WORK INSTRUCTIONS
Tally the lines below that contain the word "Open", then give the tally alone.

DATASET RECORDS

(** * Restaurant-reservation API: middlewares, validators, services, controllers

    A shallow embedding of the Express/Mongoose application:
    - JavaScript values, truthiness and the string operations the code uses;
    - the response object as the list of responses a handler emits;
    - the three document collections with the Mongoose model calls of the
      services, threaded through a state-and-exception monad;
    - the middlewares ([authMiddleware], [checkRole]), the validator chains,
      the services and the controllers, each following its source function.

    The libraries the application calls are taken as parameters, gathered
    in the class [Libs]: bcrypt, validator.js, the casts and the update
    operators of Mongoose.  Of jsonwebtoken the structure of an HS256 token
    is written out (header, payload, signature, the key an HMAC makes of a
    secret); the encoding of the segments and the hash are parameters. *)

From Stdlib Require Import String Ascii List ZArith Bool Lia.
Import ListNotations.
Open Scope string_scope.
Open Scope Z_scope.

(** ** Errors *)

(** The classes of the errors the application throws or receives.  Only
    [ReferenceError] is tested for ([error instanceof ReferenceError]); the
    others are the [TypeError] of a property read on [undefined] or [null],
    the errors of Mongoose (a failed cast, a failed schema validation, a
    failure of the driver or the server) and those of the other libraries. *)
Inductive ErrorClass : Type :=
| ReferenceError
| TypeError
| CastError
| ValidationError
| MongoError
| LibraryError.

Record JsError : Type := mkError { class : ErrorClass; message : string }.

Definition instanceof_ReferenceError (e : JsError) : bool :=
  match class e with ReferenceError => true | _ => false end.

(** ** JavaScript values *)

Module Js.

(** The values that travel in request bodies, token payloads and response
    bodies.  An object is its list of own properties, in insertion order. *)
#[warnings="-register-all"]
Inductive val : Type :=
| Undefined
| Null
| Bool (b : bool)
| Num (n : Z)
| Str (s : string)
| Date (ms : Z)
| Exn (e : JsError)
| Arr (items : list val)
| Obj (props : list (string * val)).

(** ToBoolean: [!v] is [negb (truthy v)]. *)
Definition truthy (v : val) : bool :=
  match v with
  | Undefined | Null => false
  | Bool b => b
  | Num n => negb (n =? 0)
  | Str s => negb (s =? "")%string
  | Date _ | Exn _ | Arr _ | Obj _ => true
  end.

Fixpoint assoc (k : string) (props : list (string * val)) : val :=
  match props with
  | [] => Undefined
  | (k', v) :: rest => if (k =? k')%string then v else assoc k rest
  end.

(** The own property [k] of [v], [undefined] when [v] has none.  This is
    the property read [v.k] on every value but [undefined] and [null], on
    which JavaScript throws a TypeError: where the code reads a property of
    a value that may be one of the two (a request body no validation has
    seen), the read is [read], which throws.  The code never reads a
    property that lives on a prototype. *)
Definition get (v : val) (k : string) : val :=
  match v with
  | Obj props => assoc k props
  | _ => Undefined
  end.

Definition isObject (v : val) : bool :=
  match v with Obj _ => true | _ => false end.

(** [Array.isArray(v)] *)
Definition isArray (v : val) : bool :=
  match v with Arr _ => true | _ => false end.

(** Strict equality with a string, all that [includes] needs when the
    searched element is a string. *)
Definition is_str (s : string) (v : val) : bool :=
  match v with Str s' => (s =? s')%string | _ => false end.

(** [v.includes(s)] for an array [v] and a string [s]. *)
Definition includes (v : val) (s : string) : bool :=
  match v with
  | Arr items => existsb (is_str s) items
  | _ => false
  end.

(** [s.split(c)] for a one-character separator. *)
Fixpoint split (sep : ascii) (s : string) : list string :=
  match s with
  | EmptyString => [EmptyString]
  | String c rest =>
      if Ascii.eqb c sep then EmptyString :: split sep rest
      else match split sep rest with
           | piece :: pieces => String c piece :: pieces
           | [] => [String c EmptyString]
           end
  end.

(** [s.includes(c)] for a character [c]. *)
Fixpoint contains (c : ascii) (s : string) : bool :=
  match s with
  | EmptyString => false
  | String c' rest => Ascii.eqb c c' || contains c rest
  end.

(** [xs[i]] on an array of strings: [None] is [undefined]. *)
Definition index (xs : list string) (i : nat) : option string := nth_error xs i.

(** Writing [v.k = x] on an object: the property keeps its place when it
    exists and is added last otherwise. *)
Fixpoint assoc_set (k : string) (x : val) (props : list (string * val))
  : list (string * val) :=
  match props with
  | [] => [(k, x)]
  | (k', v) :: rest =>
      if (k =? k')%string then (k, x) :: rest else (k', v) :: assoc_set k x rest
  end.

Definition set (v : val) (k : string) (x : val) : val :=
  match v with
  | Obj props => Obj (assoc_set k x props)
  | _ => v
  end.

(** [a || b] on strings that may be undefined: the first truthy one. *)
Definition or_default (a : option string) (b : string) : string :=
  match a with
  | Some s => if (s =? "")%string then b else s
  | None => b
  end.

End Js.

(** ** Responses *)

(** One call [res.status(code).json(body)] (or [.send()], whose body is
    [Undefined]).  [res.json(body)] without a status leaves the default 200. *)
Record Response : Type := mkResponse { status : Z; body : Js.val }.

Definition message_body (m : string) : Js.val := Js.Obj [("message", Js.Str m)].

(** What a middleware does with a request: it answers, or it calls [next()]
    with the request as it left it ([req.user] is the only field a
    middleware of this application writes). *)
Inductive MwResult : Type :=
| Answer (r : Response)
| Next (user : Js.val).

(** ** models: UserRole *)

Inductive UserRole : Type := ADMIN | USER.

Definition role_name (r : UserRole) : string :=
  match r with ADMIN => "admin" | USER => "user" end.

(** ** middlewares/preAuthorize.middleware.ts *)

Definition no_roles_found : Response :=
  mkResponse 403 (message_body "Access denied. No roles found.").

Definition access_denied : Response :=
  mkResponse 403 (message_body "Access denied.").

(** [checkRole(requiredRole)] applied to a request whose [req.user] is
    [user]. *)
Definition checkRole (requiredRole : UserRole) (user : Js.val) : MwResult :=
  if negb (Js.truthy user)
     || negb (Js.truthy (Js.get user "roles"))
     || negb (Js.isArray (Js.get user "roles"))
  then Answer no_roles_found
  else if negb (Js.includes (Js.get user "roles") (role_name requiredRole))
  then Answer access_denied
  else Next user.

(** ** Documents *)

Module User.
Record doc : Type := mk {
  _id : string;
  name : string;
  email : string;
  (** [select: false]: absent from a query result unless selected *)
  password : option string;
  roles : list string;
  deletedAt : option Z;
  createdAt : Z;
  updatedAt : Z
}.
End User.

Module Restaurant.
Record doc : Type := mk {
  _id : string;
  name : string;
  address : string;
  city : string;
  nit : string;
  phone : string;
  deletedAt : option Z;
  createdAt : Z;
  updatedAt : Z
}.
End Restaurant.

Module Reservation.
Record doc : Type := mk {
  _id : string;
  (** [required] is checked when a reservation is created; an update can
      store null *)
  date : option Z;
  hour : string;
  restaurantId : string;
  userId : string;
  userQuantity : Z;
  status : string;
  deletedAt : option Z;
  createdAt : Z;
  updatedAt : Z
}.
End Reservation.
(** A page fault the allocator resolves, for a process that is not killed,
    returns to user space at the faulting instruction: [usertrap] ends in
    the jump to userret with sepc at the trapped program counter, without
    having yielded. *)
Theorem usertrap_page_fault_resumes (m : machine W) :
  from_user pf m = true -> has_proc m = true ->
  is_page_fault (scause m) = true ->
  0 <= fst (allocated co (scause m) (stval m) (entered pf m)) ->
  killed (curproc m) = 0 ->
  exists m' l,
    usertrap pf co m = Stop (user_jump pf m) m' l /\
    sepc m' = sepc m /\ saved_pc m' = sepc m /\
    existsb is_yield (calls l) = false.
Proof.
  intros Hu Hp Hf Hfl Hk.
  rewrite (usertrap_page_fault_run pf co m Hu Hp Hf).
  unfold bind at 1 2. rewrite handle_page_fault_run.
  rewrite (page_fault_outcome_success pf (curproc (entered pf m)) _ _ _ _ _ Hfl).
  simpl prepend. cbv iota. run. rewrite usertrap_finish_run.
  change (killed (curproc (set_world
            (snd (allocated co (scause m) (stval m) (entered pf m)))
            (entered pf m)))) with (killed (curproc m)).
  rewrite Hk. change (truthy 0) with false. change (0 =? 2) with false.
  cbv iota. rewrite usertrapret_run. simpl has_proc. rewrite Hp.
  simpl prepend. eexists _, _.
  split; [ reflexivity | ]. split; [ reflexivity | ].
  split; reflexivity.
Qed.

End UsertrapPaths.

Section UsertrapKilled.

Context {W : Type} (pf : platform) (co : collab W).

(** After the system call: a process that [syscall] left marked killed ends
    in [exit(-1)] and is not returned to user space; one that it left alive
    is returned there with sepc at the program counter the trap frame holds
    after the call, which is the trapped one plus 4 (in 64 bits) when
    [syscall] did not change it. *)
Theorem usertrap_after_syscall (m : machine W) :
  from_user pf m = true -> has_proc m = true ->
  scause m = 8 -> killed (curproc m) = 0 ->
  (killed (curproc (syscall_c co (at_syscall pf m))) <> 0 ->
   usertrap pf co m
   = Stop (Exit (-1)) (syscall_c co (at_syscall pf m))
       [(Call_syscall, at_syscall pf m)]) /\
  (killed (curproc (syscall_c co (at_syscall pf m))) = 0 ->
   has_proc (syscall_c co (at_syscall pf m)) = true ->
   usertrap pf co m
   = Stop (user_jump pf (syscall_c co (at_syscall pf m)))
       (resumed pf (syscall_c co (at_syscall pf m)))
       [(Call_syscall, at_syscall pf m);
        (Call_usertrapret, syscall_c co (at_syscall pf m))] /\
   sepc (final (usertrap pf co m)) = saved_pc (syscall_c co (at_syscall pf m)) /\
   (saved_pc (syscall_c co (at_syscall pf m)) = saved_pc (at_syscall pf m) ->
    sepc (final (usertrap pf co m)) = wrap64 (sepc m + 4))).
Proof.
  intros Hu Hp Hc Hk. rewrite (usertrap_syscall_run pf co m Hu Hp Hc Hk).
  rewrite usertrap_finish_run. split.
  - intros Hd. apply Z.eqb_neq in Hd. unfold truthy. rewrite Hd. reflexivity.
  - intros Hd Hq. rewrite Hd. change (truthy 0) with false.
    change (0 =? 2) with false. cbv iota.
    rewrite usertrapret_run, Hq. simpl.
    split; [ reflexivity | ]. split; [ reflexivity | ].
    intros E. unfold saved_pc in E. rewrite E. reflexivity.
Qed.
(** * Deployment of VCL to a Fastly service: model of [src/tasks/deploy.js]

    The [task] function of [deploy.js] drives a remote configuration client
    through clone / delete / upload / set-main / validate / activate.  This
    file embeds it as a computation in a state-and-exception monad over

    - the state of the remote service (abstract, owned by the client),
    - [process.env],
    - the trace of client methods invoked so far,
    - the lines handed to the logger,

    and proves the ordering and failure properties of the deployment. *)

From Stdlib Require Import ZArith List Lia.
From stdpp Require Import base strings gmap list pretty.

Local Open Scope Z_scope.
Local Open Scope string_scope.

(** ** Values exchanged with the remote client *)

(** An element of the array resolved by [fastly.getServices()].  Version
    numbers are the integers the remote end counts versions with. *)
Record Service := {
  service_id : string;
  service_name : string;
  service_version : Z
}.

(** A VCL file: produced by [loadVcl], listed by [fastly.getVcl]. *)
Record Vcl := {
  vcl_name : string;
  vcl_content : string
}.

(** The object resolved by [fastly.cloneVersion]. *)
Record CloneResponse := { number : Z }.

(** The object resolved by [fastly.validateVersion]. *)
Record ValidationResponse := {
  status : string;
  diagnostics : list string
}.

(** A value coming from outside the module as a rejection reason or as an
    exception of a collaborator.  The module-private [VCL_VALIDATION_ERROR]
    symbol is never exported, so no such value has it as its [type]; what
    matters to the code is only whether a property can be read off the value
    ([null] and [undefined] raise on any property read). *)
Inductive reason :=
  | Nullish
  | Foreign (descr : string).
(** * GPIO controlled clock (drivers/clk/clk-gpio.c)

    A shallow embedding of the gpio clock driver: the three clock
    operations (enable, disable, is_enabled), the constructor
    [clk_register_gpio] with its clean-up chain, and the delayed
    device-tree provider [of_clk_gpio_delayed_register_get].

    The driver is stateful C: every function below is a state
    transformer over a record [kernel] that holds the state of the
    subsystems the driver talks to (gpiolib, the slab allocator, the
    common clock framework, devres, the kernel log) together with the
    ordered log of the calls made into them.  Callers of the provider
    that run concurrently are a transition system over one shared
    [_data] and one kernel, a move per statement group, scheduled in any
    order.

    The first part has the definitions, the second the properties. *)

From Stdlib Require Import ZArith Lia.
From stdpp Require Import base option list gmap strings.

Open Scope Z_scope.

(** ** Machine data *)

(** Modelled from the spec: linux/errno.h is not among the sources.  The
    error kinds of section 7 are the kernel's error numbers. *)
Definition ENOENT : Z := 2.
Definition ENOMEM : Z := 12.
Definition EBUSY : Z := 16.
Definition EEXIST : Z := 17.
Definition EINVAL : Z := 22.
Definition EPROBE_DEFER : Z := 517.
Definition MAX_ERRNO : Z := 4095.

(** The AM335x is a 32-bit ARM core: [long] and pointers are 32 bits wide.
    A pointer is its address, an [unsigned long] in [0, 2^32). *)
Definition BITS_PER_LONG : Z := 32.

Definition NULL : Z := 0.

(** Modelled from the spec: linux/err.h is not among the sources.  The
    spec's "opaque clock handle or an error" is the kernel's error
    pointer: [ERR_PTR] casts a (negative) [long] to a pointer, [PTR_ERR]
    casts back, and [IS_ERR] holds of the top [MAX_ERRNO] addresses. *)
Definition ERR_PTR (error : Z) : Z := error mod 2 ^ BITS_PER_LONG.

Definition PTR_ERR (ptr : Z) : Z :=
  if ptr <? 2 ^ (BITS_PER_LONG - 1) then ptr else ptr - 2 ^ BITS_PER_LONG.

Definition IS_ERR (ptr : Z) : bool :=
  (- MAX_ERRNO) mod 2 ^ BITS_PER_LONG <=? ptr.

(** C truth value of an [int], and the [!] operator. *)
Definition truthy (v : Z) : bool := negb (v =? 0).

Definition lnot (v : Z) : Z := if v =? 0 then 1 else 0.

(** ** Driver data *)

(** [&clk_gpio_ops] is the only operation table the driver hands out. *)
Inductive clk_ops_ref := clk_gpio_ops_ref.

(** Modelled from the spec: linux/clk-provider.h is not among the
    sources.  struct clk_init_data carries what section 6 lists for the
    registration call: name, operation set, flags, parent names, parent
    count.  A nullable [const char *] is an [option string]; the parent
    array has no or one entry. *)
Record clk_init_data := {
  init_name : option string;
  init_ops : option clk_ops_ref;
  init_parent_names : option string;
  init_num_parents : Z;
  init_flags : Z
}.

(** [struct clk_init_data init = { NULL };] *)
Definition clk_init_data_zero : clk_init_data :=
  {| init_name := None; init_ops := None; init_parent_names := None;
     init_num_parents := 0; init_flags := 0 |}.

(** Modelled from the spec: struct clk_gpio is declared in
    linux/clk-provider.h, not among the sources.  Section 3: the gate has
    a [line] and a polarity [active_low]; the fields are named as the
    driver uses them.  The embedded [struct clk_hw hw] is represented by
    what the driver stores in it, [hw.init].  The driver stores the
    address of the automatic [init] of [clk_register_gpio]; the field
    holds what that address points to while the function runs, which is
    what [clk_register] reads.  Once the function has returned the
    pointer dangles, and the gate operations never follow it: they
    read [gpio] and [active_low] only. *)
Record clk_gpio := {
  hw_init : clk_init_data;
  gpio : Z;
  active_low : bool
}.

PROBLEM SOLUTION
5